Today's interest rates are dismal, and savers are struggling to stay ahead of inflation.
Rates on bank accounts and products vary by institution type. Here is a rundown of the bank rates you can expect from credit unions, small banks and large banks.
You're likely to get better bank rates from a credit union on products ranging from CDs and credit cards to savings accounts and money market accounts.
Members of credit unions are also owners of the union, so lower loan rates and higher savings rates are part of the benefits of ownership. Any surplus in profits is fed back into the membership in the form of favorable rates, dividends and reduced fees.
Regulation also requires credit unions to cap loan interest rates, including credit cards, at 18 percent.
Small banks also tend to offer better interest rates than their national bank counterparts. Community banks often use rate specials on deposit accounts to attract new customers and accounts.

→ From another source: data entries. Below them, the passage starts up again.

Lemma calm_bind {A C} (c : M W A) (f : A → M W C) : calm c → (∀ a, calm (f a)) → calm (c ≫= f).
Proof. intros Hc Hf. by eapply hoare_bind. Qed.
Lemma calm_ret {A} (a : A) : calm (mret a).
Proof. intros w Hw. exact Hw. Qed.
Lemma calm_raise {A} e : calm (raise e : M W A).
Proof. intros w Hw. exact Hw. Qed.
Lemma calm_if {A} (b : bool) (c d : M W A) : calm c → calm d → calm (if b then c else d).
Proof. by destruct b. Qed.
Lemma calm_catch {A} (c : M W A) h : calm c → (∀ e k, h e = Some k → calm k) → calm (catch c h).
Proof.
  intros Hc Hh. eapply (hoare_catch _ _ _ _ _ (λ _, P)); [apply Hc|]. intros e.
  specialize (Hh e). destruct (h e) as [k|]; [by apply Hh|done].
Qed.
Lemma calm_wrap_all {A} (c : M W A) msg : calm c → calm (wrap_all c msg).
Proof. intros Hc. apply calm_catch; [done|]. intros e k [= <-]. apply calm_raise. Qed.
Lemma calm_wrap {A} (c : M W A) msg : calm c → calm (wrap c msg).
Proof. intros Hc. apply calm_catch; [done|]. intros e k. destruct e; intros [= <-]; apply calm_raise. Qed.
Lemma calm_guard b e : calm (guard_py b e).
Proof. destruct b; [apply calm_raise|apply calm_ret]. Qed.
Lemma calm_gets {A} (f : W → A) : calm (gets f).
Proof. intros w Hw. exact Hw. Qed.
End Looking.
#[local] Hint Resolve un_sleep un_connect un_introspect un_devices un_type un_state un_access_point un_ssid un_values un_scan
  un_access_points un_checkpoints un_checkpoint un_startup un_connections un_connection un_delete un_disconnect : calm.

Big banks don't have a cap on loan interest rates they can charge, so it's not uncommon to see these banks charge more than 30 percent on some loans and credit cards as penalties. In general, their rates on savings accounts are not as generous as those found at credit unions and small banks.
Though national banks tend to have more fees and costs associated with them, they offer the convenience of an abundance of ATMs, a 24-hour, seven-days-a-week customer call center and extended branch hours.
In addition to convenience, if you're a consumer who wants the most up-to-date mobile and online banking features, then big banks are ahead of the curve and may be worth the extra fees and less favorable rates.